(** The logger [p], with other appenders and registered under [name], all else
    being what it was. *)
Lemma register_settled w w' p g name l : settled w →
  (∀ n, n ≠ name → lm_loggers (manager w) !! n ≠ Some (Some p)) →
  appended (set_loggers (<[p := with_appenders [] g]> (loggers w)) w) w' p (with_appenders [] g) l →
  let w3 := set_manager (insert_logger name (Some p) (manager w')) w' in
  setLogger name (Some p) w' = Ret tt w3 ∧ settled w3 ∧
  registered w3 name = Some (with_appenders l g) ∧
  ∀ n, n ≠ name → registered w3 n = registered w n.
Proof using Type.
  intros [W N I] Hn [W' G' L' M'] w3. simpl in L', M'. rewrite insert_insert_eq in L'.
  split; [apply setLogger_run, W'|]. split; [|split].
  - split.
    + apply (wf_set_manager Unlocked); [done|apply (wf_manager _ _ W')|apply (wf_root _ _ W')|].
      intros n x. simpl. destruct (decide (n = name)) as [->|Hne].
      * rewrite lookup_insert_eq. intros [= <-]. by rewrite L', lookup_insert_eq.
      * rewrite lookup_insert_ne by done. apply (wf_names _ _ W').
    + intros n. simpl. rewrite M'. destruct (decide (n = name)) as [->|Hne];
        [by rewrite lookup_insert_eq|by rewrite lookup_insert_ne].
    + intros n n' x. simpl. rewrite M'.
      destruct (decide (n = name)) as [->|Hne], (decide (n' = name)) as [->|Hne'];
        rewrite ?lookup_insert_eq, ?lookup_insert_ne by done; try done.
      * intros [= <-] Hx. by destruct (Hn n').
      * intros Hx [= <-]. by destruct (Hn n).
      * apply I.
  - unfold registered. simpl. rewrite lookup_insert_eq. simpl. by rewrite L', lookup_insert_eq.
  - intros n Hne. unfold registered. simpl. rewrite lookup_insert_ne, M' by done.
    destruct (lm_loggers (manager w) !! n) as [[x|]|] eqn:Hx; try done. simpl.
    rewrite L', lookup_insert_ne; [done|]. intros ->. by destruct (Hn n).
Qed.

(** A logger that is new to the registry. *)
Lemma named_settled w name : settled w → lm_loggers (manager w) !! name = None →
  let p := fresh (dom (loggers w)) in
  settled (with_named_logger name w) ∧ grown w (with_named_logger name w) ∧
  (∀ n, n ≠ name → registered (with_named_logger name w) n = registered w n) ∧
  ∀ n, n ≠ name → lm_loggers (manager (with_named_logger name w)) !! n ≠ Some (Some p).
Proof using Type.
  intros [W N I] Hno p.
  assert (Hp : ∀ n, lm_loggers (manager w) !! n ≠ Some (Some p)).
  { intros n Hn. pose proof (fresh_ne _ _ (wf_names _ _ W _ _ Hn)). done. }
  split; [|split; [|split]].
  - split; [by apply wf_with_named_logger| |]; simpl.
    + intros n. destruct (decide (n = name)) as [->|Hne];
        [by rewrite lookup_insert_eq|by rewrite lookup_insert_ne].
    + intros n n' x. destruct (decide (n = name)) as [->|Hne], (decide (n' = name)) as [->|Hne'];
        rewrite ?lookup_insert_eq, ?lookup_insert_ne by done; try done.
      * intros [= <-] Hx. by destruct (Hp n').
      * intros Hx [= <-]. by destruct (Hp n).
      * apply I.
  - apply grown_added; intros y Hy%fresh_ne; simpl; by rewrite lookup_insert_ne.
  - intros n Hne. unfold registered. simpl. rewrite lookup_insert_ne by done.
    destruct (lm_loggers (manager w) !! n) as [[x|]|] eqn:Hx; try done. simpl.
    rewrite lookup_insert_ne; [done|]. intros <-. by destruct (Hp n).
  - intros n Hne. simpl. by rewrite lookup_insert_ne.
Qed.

Problem to solve
Line count for "done": determine it from the data and answer with the number by itself.

Solution for this exercise
11